Any method of treating CIN 3 carries a small risk of subsequent development of invasive cancer. This event seems to occur less frequently after excisional treatment with cold-knife-, needle-, laser-cone biopsy or LLETZ than after destructive treatment using laser vaporisation, electrocoagulation diathermy, cryotherapy or cold coagulation. Therefore, and because of the better histological evaluation, excisional methods are the standard treatment for CIN. The use of destructive techniques should only be applied for extended and multifocal lesions.
No single excisional method could ever prove superior cure rates in randomised, multicentre trials, and the multiple smaller observational or single-centre studies differ significantly in study design and do not allow for a general recommendation of one method of surgical treatment of CIN3. It is possible, however, to recommend the best surgical method for each individual CIN3 based on the colposcopical categorisation of the transformation zone and the evidence-based risk–benefit profile of available surgical methods.
Surgical treatment of CIN requires the complete removal of the transformation zone. The International Federation for Colposcopy and Cervical Pathology defined three different types of TZ:
Type 1 The complete TZ is located on the ectocervix
Type 2 The TZ extends into the endocervical canal but the upper border/Squamous columnar junction is visible on colposcopy
Type 3 The TZ extends into the endocervix and the upper border is not visible on colposcopy
In all types of transformation zone, the ectocervical or vaginal border of the lesion, and in types 1 and 2, even the endocervical extension can be identified by colposcopy. To achieve a full thickness resection of a type 1 transformation zone with clear basal margins, the cutting depth for the external orifice must be 8 mm, whereas 5 mm may be sufficient for the periphery of the transformation zone.

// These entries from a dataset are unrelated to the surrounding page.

(** The window after an acknowledgement. *)
Lemma sn_flow_ack credit chunk reserved available unack sent acked size next inc :
  sn_flow_of credit chunk reserved available unack sent acked size -> size <= kMaxFileBytes ->
  acked <= next <= sent -> 0 <= inc <= umax 32 ->
  let newly := usub 64 next acked in
  let unack' := usub 64 unack newly in
  let available' := uadd 64 available inc in
  let reserved' := uadd 64 available' unack' in
  reserved' <= kMaximumTransferWindow ->
  newly = next - acked /\ 0 <= newly <= unack /\ u32 newly = newly /\ u32 inc = inc /\
  u32 reserved' = reserved - newly + inc /\
  sn_flow_of credit chunk (u32 reserved') (u32 available') unack' sent next size.
Proof.
  intros [Hc Hch Hw Hb Ha Hu Hs Hk Hbd] Hsz Hn Hi. cbv zeta.
  unfold kMaximumTransferWindow, kMinimumChunkSize, kMaximumChunkSize, kMaxFileBytes in *.
  rewrite (usub_small 64 next acked) by widths.
  rewrite (usub_small 64 unack (next - acked)) by widths.
  rewrite (uadd_small 64 available inc) by widths.
  rewrite (uadd_small 64 (available + inc)) by widths. intros Hr.
  assert (Hw1 : u32 (available + inc + (unack - (next - acked)))
                = available + inc + (unack - (next - acked))) by (apply wrap_small; widths).
  assert (Hw2 : u32 (available + inc) = available + inc) by (apply wrap_small; widths).
  rewrite Hw1, Hw2. split; [done |]. split; [lia |].
  split; [apply wrap_small; widths |]. split; [apply wrap_small; widths |]. split; [lia |].
  split; unfold kMaximumTransferWindow, kMinimumChunkSize, kMaximumChunkSize; lia || done.
Qed.
(** The frames a call delivers are honest. *)
Definition delivers_honest (op : rx_op) : Prop :=
  match op with
  | OpReceiveFrame f _ => honest relative_path content f
  | _ => True
  end.

Lemma rx_call_content op st : rx_inv (rx st) -> delivers_honest op ->
  content_ok (rx st) -> content_ok (rx (rx_call op st).1).
Proof.
  intros Hi Hh Hc. destruct op; simpl; auto using ReceiveFrame_content, NextOutbound_content,
    ConfirmChunkAckWritten_content, Accept_content, Reject_content, Advance_content,
    Cancel_content, Shutdown_content.
Qed.

Lemma rx_Create_content context budget_set w a st :
  (Create context budget_set w a).1 = Some st -> content_ok (rx st).
Proof.
  unfold Create. destruct (_ || _) eqn:E; [done |]. destruct (negb a); [done |]. intros [= <-].
  bool_facts. split; simpl; [| by intros [|] | done | done].
  match goal with H : ValidateContext _ _ = true |- _ => revert H end.
  unfold ValidateContext. destruct (_ || _) eqn:Ev; [done |]. bool_facts. intros _.
  match goal with H : bool_decide (c_version _ = _) = true |- _ =>
    by apply bool_decide_eq_true in H end.
Qed.

End Receiving.
(* ===== verification/EventChannel.v ===== *)
(** * The event channel of the bridge

    [EventChannel] of [native/src/bridge/event_channel.hpp]: the bounded ring
    of events a client polls, and the single wakeup callback.  A method is
    split at its critical sections, the parts that hold the mutex: each is one
    atomic step, a function of the channel.  The foreign callback runs between
    two of them, on the thread that prepared it, and may call the channel
    again.  A wait on the condition variable is a step that is possible only
    when its predicate holds.

    A function pointer is its address, zero the null pointer.  The object
    representation of the payload structs depends on the platform; the payloads
    are given as their bytes.  [struct_size], [abi_version] and [reserved] of the
    polled event are constants and left out. *)

From S2P Require Import Prelude.

Module EventChannel.

(** ** Data *)

Definition kPayloadMaxSize : Z := 256.
Definition kQueueCapacity : nat := 64.

Module EventFlag.
Definition kNone : Z := 0.
Definition kEventsDroppedBefore : Z := 1.
End EventFlag.

Module EventType.
Definition kEngineStateChanged : Z := 1.
Definition kDiscoveryPeerChanged : Z := 2.
Definition kPairingAttemptChanged : Z := 3.
Definition kTrustChanged : Z := 4.
Definition kTransferChanged : Z := 5.
End EventType.

Inductive Status := kOk | kInvalidState | kEventQueueEmpty.

#[global] Instance status_eq_dec : EqDecision Status.
Proof. solve_decision. Defined.

Record QueuedEvent := {
  e_sequence : Z;
  e_type : Z;
  e_payload_version : Z;
  e_payload_size : Z;
  e_flags : Z;
  e_payload : bytes;
}.

#[global] Instance eta_QueuedEvent : Eta QueuedEvent := fun x =>
  {| e_sequence := e_sequence x; e_type := e_type x; e_payload_version := e_payload_version x;
     e_payload_size := e_payload_size x; e_flags := e_flags x; e_payload := e_payload x |}.

Definition zero_payload : bytes := repeat 0 256.

Definition QueuedEvent_default : QueuedEvent :=
  {| e_sequence := 0; e_type := 0; e_payload_version := 0; e_payload_size := 0;
     e_flags := EventFlag.kNone; e_payload := zero_payload |}.

Record CallbackTarget := {
  ct_callback : Z;
  ct_user_data : Z;
}.

Definition CallbackTarget_default : CallbackTarget := {| ct_callback := 0; ct_user_data := 0 |}.

(** The data members; [callback_thread_] is [None] for the id of no thread. *)
Record EventChannel := {
  queue_ : list QueuedEvent;
  head_ : nat;
  size_ : nat;
  next_sequence_ : Z;
  callback_ : Z;
  callback_user_data_ : Z;
  callback_thread_ : option nat;
  callback_registration_open_ : bool;
  events_open_ : bool;
  callback_active_ : bool;
  callback_pending_ : bool;
}.

#[global] Instance eta_EventChannel : Eta EventChannel := fun x =>
  {| queue_ := queue_ x; head_ := head_ x; size_ := size_ x; next_sequence_ := next_sequence_ x;
     callback_ := callback_ x; callback_user_data_ := callback_user_data_ x;
     callback_thread_ := callback_thread_ x;
     callback_registration_open_ := callback_registration_open_ x;
     events_open_ := events_open_ x; callback_active_ := callback_active_ x;
     callback_pending_ := callback_pending_ x |}.

Definition EventChannel_initial : EventChannel :=
  {| queue_ := repeat QueuedEvent_default kQueueCapacity; head_ := 0; size_ := 0;
     next_sequence_ := 1; callback_ := 0; callback_user_data_ := 0; callback_thread_ := None;
     callback_registration_open_ := true; events_open_ := true; callback_active_ := false;
     callback_pending_ := false |}.

(** [std::memcpy] of [data] over the beginning of [array]. *)
Definition memcpy (array data : bytes) : bytes := data ++ drop (length data) array.

(** ** Critical sections *)

Definition PrepareCallbackLocked (thread : nat) (c : EventChannel)
    : EventChannel * CallbackTarget :=
  if (callback_ c =? 0) || callback_active_ c then (c, CallbackTarget_default)
  else
    (c <| callback_active_ := true |> <| callback_thread_ := Some thread |>,
     {| ct_callback := callback_ c; ct_user_data := callback_user_data_ c |}).

(** The locked part of [Enqueue]; the target is then invoked. *)
Definition Enqueue (thread : nat) (event : QueuedEvent) (c : EventChannel)
    : EventChannel * CallbackTarget :=
  if negb (events_open_ c) then (c, CallbackTarget_default)
  else
  let event := event <| e_sequence := next_sequence_ c |> in
  let c := c <| next_sequence_ := uadd 64 (next_sequence_ c) 1 |> in
  let '(c, event) :=
    if Nat.eqb (size_ c) (length (queue_ c)) then
      (c <| head_ := ((head_ c + 1) mod length (queue_ c))%nat |> <| size_ := (size_ c - 1)%nat |>,
       event <| e_flags := Z.lor (e_flags event) EventFlag.kEventsDroppedBefore |>)
    else (c, event) in
  let was_empty := Nat.eqb (size_ c) 0 in
  let tail := ((head_ c + size_ c) mod length (queue_ c))%nat in
  let c := c <| queue_ := <[tail := event]> (queue_ c) |> <| size_ := (size_ c + 1)%nat |> in
  if was_empty then
    if callback_active_ c then
      (c <| callback_pending_ := negb (callback_ c =? 0) |>, CallbackTarget_default)
    else PrepareCallbackLocked thread c
  else (c, CallbackTarget_default).

(** The event of one of the five kinds, its payload given as bytes. *)
Definition make_event (type version : Z) (payload : bytes) : QueuedEvent :=
  QueuedEvent_default <| e_type := type |> <| e_payload_version := version |>
    <| e_payload_size := u32 (bsize payload) |> <| e_payload := memcpy zero_payload payload |>.

Definition EnqueueState (thread : nat) (payload : bytes) :=
  Enqueue thread (make_event EventType.kEngineStateChanged 1 payload).
Definition EnqueueDiscovery (thread : nat) (payload : bytes) :=
  Enqueue thread (make_event EventType.kDiscoveryPeerChanged 1 payload).
Definition EnqueuePairing (thread : nat) (payload : bytes) :=
  Enqueue thread (make_event EventType.kPairingAttemptChanged 1 payload).
Definition EnqueueTrust (thread : nat) (payload : bytes) :=
  Enqueue thread (make_event EventType.kTrustChanged 1 payload).
Definition EnqueueTransfer (thread : nat) (payload : bytes) :=
  Enqueue thread (make_event EventType.kTransferChanged 1 payload).

(** [SetCallback] with a config, its callback not null. *)
Definition SetCallback (thread : nat) (callback user_data : Z) (c : EventChannel)
    : EventChannel * CallbackTarget * Status :=
  if negb (callback_registration_open_ c) || negb (callback_ c =? 0) || callback_active_ c then
    (c, CallbackTarget_default, kInvalidState)
  else
  let c := c <| callback_ := callback |> <| callback_user_data_ := user_data |> in
  if negb (Nat.eqb (size_ c) 0) then
    let '(c, target) := PrepareCallbackLocked thread c in (c, target, kOk)
  else (c, CallbackTarget_default, kOk).

(** [SetCallback] with a null config: the part before the wait, and whether
    the call waits until no callback is active. *)
Definition ClearCallback (thread : nat) (c : EventChannel) : EventChannel * bool :=
  let c := c <| callback_ := 0 |> <| callback_user_data_ := 0 |> <| callback_pending_ := false |> in
  (c, callback_active_ c && negb (bool_decide (callback_thread_ c = Some thread))).

(** What [Poll] writes to the caller's event. *)
Record PolledEvent := {
  o_type : Z;
  o_sequence : Z;
  o_payload_version : Z;
  o_payload_size : Z;
  o_flags : Z;
  o_payload : bytes;
}.

Definition Poll (c : EventChannel) : EventChannel * option PolledEvent * Status :=
  if Nat.eqb (size_ c) 0 then (c, None, kEventQueueEmpty)
  else
  let event := nth (head_ c) (queue_ c) QueuedEvent_default in
  let c := c <| head_ := ((head_ c + 1) mod length (queue_ c))%nat |> <| size_ := (size_ c - 1)%nat |> in
  (c, Some {| o_type := e_type event; o_sequence := e_sequence event;
              o_payload_version := e_payload_version event;
              o_payload_size := e_payload_size event; o_flags := e_flags event;
              o_payload := memcpy zero_payload
                             (take (Z.to_nat (e_payload_size event)) (e_payload event)) |}, kOk).

Definition BeginShutdown (c : EventChannel) : EventChannel :=
  c <| callback_registration_open_ := false |>.

(** [FinishShutdown]: the part before the wait, and whether it waits; the part
    after it. *)
Definition FinishShutdownEnter (thread : nat) (c : EventChannel) : EventChannel * bool :=
  let c := c <| callback_registration_open_ := false |> <| events_open_ := false |> in
  (c, callback_active_ c && negb (bool_decide (callback_thread_ c = Some thread))).

Definition FinishShutdownExit (c : EventChannel) : EventChannel :=
  c <| callback_ := 0 |> <| callback_user_data_ := 0 |> <| callback_pending_ := false |>.

Definition IsCallbackThread (thread : nat) (c : EventChannel) : bool :=
  callback_active_ c && bool_decide (callback_thread_ c = Some thread).

(** The locked part of [InvokeCallback], after the callback returned or threw;
    the target is invoked next. *)
Definition CallbackReturned (thread : nat) (c : EventChannel) : EventChannel * CallbackTarget :=
  let c := c <| callback_active_ := false |> <| callback_thread_ := None |> in
  if callback_pending_ c then
    PrepareCallbackLocked thread (c <| callback_pending_ := false |>)
  else (c, CallbackTarget_default).

#[global] Strategy opaque [kQueueCapacity].

End EventChannel.
(* ===== verification/EventChannelProofs.v ===== *)
(** * Correctness of the event channel

    The ring implements a bounded first-in first-out queue that drops its
    oldest event when it is full; wakeups are serialised, none is lost, and
    clearing the callback and shutting down are barriers: when they return, no
    callback runs and none can start. *)

From stdpp Require Import relations.
From S2P Require Import Prelude.
From S2P Require Import EventChannel.
Import EventChannel.

(** ** The ring *)

(** The queued events, oldest first. *)
Definition contents (c : EventChannel) : list QueuedEvent :=
  List.map (fun i => nth ((head_ c + i) mod kQueueCapacity)%nat (queue_ c) QueuedEvent_default)
    (seq 0 (size_ c)).

Record ring_ok (c : EventChannel) : Prop := {
  ri_length : length (queue_ c) = kQueueCapacity;
  ri_head : (head_ c < kQueueCapacity)%nat;
  ri_size : (size_ c <= kQueueCapacity)%nat;
}.

Lemma capacity_positive : (0 < kQueueCapacity)%nat.
Proof. by vm_compute; lia. Qed.

Lemma ring_ok_initial : ring_ok EventChannel_initial.
Proof.
  pose proof capacity_positive. split; simpl; [apply repeat_length | lia | lia].
Qed.

Lemma contents_length c : length (contents c) = size_ c.
Proof. unfold contents. by rewrite List.length_map, length_seq. Qed.

(** The members of the ring. *)
Definition ring_view (c : EventChannel) := (queue_ c, head_ c, size_ c).

Lemma contents_view c c' : ring_view c' = ring_view c -> contents c' = contents c.
Proof. unfold ring_view, contents. intros E. injection E as E1 E2 E3. by rewrite E1, E2, E3. Qed.

Lemma ring_ok_view c c' : ring_view c' = ring_view c -> ring_ok c -> ring_ok c'.
Proof.
  unfold ring_view. intros E [H1 H2 H3]. injection E as E1 E2 E3. split; by rewrite ?E1, ?E2, ?E3.
Qed.

(** Moving the head on removes the oldest event. *)
Lemma contents_pop c : ring_ok c -> size_ c <> 0%nat ->
  let c' := c <| head_ := ((head_ c + 1) mod kQueueCapacity)%nat |> <| size_ := (size_ c - 1)%nat |> in
  ring_ok c' /\ contents c = nth (head_ c) (queue_ c) QueuedEvent_default :: contents c'.
Proof.
  intros [H1 H2 H3] Hn. pose proof capacity_positive. split.
  - split; simpl; [done | by apply Nat.mod_upper_bound; lia | lia].
  - unfold contents. simpl. destruct (size_ c) as [| n]; [done |]. simpl.
    rewrite Nat.add_0_r, Nat.mod_small by lia. f_equal.
    rewrite Nat.sub_0_r, <- seq_shift, List.map_map. apply List.map_ext. intros i.
    rewrite Nat.Div0.add_mod_idemp_l. do 2 f_equal. lia.
Qed.

Lemma mod_shift_ne a k n : (0 < k < n)%nat -> ((a + k) mod n <> a mod n)%nat.
Proof.
  intros Hk E. pose proof (Nat.div_mod_eq a n) as H1. pose proof (Nat.div_mod_eq (a + k) n) as H2.
  rewrite E in H2. assert (Hq : (n * ((a + k) / n) = n * (a / n) + k)%nat) by lia.
  destruct (Nat.lt_trichotomy ((a + k) / n) (a / n)) as [|[Heq|]]; [nia | rewrite Heq in Hq; lia | nia].
Qed.

(** Writing at the tail adds the newest. *)
Lemma contents_push c e : ring_ok c -> (size_ c < kQueueCapacity)%nat ->
  let c' := c <| queue_ := <[((head_ c + size_ c) mod kQueueCapacity)%nat := e]> (queue_ c) |>
              <| size_ := (size_ c + 1)%nat |> in
  ring_ok c' /\ contents c' = contents c ++ [e].
Proof.
  intros [H1 H2 H3] Hn. pose proof capacity_positive as Hc. split.
  - split; simpl; [by rewrite length_insert | exact H2 | lia].
  - unfold contents. simpl. rewrite Nat.add_1_r, seq_S, List.map_app. simpl. f_equal.
    + apply List.map_ext_in. intros i Hi%in_seq.
      rewrite !nth_lookup, list_lookup_insert_ne; [done |]. intros E.
      apply (mod_shift_ne (head_ c + i) (size_ c - i) kQueueCapacity); [lia |].
      rewrite <- E. f_equal. lia.
    + rewrite nth_lookup, list_lookup_insert_eq; [done |].
      rewrite H1. apply Nat.mod_upper_bound. lia.
Qed.

(** ** The bounded queue *)

(** The critical sections, in any interleaving of any number of threads. *)
Inductive chan_op :=
  | ChEnqueue (thread : nat) (event : QueuedEvent)
  | ChPoll
  | ChSetCallback (thread : nat) (callback user_data : Z)
  | ChClearCallback (thread : nat)
  | ChBeginShutdown
  | ChFinishShutdownEnter (thread : nat)
  | ChFinishShutdownExit
  | ChCallbackReturned (thread : nat).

LLETZ is the best suited treatment for CIN located in transformation zone type 1 and 2. The loops are tailored for an optimal bowl-like resection of the transformation zone. The size of the transformation identified on colposcopy determines the size of the loop. The cutting effect is achieved by light arches that spark between the 0.2-mm thin wire and the tissue. Modern high-frequency (HF-) generators regulate electronically the needed optimal cutting currency. Properly performed LLETZ causes only minimal thermonecrosis that marks the definite surgical resection margin. The obtained samples allow a full histopathological review. The outpatient procedure is safe, easy, can be carried out under local anaesthesia, and causes little bleeding and complications. Haemostasis can be achieved easily by application of Monsell’s solution. Transformation zone types 1 and 2, with minimal extension to the endocervix, can be resected completely with a loop in one piece, and the treated cervix will heal without significant scarring or deformations in most cases (see Picture 1 near). Transformation zone type 2 that extends 7–10 mm into the endocervix may require a second resection of the adjacent canal with a smaller loop to achieve clear endocervical margins.